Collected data
>>>>>

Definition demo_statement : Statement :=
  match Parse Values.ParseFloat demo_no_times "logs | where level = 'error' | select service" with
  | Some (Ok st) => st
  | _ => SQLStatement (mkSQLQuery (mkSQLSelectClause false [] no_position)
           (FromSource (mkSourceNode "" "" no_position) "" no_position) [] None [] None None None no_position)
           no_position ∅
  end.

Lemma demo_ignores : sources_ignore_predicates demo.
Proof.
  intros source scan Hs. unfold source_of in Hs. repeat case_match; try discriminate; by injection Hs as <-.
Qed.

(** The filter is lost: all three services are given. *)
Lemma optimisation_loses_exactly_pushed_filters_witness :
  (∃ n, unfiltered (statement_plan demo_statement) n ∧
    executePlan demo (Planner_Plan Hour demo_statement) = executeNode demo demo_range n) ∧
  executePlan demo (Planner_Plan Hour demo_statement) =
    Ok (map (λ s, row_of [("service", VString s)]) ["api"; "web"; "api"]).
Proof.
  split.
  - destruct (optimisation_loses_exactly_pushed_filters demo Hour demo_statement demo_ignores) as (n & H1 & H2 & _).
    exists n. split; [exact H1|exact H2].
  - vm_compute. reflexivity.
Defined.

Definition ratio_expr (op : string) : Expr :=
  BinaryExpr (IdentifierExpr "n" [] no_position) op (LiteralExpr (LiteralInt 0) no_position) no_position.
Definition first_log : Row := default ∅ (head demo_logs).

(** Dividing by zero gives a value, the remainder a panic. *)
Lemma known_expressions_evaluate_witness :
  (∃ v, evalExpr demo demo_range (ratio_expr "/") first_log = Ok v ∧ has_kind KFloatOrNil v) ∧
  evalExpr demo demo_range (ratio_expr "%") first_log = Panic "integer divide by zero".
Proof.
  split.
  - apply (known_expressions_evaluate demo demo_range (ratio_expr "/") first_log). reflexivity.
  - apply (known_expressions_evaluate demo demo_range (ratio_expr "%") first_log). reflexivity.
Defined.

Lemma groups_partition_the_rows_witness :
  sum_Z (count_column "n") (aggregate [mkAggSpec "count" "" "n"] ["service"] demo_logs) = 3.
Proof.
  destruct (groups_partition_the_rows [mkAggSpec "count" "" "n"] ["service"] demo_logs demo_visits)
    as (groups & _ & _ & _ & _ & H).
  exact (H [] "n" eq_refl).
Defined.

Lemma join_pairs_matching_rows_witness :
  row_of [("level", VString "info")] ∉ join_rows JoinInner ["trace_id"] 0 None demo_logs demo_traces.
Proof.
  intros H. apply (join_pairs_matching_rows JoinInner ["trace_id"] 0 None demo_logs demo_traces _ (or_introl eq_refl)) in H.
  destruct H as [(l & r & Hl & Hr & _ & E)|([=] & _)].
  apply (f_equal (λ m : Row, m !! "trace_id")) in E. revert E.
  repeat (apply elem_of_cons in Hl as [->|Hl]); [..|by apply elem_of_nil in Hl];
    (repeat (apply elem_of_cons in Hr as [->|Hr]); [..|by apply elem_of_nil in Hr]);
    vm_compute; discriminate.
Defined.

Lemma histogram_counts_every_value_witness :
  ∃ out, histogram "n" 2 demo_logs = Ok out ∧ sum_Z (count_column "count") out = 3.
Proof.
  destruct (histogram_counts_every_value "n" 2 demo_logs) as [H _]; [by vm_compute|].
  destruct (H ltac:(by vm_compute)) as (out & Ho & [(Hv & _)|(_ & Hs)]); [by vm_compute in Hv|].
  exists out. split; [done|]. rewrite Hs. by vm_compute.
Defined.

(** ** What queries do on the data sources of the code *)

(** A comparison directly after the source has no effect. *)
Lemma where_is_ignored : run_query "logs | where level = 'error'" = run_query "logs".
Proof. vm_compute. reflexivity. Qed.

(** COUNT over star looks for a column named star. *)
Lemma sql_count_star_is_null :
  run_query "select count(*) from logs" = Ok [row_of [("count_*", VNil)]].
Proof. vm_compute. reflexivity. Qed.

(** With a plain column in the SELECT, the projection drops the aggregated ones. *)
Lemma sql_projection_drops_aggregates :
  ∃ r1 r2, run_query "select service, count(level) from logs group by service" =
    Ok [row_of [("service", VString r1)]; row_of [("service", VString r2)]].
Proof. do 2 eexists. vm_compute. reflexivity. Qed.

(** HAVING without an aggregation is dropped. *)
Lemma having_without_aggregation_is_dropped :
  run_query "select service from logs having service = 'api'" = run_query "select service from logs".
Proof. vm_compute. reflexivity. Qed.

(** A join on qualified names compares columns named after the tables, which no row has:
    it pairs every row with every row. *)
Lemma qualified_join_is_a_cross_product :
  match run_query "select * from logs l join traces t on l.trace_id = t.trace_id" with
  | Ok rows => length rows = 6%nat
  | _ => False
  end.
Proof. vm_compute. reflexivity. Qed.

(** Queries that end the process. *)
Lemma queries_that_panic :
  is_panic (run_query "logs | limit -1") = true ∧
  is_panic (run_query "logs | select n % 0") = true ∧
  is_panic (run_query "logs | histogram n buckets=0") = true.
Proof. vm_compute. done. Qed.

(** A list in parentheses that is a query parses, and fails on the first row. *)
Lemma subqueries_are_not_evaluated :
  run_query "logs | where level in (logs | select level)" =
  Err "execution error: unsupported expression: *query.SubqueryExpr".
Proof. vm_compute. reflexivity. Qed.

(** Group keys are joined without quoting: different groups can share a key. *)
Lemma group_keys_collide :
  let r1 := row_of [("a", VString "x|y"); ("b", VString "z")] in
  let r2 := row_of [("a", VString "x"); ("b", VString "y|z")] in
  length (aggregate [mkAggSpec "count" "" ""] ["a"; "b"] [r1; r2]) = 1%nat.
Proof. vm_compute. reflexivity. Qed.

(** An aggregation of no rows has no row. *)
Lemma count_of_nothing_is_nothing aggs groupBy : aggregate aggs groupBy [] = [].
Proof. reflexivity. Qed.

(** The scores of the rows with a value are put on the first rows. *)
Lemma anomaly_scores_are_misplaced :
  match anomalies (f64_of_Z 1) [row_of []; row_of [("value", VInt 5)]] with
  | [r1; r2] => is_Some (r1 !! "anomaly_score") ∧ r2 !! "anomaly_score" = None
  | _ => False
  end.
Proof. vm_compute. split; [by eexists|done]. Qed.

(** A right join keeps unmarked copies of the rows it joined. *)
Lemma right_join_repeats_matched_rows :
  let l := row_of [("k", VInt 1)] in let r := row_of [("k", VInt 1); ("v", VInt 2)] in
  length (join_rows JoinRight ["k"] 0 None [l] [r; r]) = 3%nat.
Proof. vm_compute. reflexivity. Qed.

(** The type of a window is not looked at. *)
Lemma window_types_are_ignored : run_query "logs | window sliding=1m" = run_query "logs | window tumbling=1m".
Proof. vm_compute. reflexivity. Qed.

<<<<<

Exercise objective: In the entries above, tally the lines that hold the string "apply" and give only the count.

Answer section: 6